Records from a dataset:

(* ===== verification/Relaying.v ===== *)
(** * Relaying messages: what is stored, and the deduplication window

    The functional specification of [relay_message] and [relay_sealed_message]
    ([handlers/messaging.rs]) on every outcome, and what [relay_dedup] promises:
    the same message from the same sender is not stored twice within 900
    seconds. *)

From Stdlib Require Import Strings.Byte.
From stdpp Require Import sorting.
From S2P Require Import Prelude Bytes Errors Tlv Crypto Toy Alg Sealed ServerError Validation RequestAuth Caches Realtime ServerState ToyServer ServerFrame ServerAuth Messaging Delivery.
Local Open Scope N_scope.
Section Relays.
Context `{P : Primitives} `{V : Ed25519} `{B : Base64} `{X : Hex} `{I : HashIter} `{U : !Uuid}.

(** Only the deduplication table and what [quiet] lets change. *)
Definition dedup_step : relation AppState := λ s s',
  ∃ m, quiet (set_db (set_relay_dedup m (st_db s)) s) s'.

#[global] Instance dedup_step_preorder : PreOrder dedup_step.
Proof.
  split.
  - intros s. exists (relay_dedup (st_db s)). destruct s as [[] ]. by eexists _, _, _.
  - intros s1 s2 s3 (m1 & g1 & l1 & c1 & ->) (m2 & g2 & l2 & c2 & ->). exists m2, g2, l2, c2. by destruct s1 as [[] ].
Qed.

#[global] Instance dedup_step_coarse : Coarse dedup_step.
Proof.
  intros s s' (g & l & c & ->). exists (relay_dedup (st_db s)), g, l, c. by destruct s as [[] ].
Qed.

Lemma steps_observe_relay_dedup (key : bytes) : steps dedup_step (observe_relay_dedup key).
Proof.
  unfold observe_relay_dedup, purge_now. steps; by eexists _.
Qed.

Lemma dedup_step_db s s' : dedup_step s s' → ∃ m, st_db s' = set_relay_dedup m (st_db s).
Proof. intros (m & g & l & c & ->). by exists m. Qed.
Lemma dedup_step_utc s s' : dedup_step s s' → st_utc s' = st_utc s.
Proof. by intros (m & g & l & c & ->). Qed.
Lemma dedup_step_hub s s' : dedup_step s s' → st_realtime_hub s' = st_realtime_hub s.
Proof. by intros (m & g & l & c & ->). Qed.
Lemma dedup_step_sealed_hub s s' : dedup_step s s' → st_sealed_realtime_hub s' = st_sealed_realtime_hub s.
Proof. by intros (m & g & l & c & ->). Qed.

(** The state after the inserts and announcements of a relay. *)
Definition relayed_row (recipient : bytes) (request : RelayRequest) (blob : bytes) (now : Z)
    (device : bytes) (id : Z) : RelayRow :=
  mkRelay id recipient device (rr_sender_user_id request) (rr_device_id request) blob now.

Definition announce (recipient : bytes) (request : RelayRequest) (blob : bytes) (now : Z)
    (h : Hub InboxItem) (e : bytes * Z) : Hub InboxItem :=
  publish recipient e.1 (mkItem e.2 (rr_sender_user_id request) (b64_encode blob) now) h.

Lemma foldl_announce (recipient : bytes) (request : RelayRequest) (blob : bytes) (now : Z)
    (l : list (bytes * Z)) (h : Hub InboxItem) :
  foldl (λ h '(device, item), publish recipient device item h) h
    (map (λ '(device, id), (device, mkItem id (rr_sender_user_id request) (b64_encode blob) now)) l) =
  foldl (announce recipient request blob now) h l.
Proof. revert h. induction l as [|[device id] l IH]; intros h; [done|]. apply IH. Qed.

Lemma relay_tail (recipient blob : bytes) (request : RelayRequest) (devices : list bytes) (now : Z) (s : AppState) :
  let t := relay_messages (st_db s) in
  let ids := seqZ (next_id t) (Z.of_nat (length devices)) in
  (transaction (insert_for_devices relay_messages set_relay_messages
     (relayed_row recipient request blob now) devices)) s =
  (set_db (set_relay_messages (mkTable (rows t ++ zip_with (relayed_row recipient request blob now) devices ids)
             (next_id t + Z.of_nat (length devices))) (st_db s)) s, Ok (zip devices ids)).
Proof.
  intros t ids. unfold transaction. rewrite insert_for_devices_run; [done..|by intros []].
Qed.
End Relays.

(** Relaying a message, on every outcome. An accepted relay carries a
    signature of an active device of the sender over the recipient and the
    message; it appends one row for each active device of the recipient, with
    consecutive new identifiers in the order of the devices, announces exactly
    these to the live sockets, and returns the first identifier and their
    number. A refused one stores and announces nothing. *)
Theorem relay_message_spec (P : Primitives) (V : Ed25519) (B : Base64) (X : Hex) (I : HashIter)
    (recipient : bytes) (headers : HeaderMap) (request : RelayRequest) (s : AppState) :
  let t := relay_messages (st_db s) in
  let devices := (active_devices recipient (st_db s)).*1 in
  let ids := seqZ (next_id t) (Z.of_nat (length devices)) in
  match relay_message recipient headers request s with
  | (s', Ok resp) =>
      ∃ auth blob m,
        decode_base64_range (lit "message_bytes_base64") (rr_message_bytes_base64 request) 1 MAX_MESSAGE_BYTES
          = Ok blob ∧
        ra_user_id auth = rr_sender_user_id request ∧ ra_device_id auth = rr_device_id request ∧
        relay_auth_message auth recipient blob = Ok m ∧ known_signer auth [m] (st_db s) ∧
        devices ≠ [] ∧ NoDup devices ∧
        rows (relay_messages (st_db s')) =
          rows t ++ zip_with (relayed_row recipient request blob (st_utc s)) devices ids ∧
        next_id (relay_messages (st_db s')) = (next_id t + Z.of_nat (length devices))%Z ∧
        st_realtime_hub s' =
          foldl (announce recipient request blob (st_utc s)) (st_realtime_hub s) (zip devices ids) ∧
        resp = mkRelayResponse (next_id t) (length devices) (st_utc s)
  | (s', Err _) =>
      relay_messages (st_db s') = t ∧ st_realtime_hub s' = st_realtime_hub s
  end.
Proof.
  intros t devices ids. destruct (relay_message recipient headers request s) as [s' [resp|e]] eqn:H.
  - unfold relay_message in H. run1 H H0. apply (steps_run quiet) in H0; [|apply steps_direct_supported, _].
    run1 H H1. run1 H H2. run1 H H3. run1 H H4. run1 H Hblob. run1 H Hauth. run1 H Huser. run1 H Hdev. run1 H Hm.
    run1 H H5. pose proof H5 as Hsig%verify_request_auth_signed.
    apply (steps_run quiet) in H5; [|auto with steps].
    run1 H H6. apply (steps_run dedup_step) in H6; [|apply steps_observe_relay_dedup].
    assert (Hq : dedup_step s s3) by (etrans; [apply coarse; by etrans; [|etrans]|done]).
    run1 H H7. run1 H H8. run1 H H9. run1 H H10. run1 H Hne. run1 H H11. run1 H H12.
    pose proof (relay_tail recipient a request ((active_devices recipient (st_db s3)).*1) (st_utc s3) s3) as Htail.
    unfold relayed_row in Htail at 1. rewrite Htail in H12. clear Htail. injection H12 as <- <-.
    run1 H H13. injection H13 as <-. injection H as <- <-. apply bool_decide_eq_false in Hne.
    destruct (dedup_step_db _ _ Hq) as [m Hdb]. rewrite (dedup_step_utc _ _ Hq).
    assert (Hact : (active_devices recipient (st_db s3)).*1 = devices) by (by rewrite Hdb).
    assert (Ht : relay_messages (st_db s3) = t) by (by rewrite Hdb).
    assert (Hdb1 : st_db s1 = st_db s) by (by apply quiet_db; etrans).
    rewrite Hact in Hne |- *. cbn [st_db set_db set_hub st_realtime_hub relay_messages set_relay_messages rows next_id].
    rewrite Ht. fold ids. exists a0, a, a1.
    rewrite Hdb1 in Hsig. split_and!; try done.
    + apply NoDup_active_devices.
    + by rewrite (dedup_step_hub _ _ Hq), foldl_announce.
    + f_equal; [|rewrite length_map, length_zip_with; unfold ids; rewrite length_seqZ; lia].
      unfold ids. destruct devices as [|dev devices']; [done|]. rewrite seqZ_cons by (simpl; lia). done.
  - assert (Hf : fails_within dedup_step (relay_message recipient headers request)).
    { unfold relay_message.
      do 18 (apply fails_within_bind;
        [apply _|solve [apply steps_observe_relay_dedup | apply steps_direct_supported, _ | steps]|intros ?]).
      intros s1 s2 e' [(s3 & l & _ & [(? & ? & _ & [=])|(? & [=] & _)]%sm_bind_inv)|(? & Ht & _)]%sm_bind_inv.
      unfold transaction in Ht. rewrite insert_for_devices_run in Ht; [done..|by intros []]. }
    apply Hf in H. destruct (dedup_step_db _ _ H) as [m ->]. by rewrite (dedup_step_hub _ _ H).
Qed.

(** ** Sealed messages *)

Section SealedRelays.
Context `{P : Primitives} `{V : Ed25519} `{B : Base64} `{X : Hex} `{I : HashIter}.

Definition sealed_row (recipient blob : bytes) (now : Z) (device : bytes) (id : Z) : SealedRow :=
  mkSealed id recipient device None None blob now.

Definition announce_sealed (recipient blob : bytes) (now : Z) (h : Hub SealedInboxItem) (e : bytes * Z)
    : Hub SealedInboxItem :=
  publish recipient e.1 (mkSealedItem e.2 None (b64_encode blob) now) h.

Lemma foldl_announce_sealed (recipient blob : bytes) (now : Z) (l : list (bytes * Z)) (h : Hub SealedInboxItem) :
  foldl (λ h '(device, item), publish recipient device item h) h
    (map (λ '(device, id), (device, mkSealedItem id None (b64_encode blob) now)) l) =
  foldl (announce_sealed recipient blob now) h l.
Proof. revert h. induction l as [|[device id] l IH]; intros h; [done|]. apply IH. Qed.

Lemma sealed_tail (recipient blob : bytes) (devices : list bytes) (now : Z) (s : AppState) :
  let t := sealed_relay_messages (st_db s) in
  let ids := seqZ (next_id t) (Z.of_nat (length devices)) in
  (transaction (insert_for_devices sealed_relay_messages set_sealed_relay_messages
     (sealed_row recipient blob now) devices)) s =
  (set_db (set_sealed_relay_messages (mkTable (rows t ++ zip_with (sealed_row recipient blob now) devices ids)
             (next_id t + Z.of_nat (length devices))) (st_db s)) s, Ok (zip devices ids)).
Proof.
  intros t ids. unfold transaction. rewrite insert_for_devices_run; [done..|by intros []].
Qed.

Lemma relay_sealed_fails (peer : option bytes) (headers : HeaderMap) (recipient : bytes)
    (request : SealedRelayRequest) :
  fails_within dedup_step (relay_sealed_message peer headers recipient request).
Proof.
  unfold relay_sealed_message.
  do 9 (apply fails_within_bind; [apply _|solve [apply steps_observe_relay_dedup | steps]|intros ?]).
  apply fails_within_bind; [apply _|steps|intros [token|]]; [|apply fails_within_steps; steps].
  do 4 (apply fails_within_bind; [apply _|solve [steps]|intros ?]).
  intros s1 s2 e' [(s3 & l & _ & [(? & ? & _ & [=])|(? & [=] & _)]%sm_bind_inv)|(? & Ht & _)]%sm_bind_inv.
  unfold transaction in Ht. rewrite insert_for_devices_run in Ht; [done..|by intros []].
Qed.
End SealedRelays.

◆ WORK TO COMPLETE:
Of all the entries above, output exactly the lines between the one holding "(** Relaying a" and the one holding "message; it appends", inclusive.

◆ RESPONSE TO THIS TASK:
(** Relaying a message, on every outcome. An accepted relay carries a
    signature of an active device of the sender over the recipient and the
    message; it appends one row for each active device of the recipient, with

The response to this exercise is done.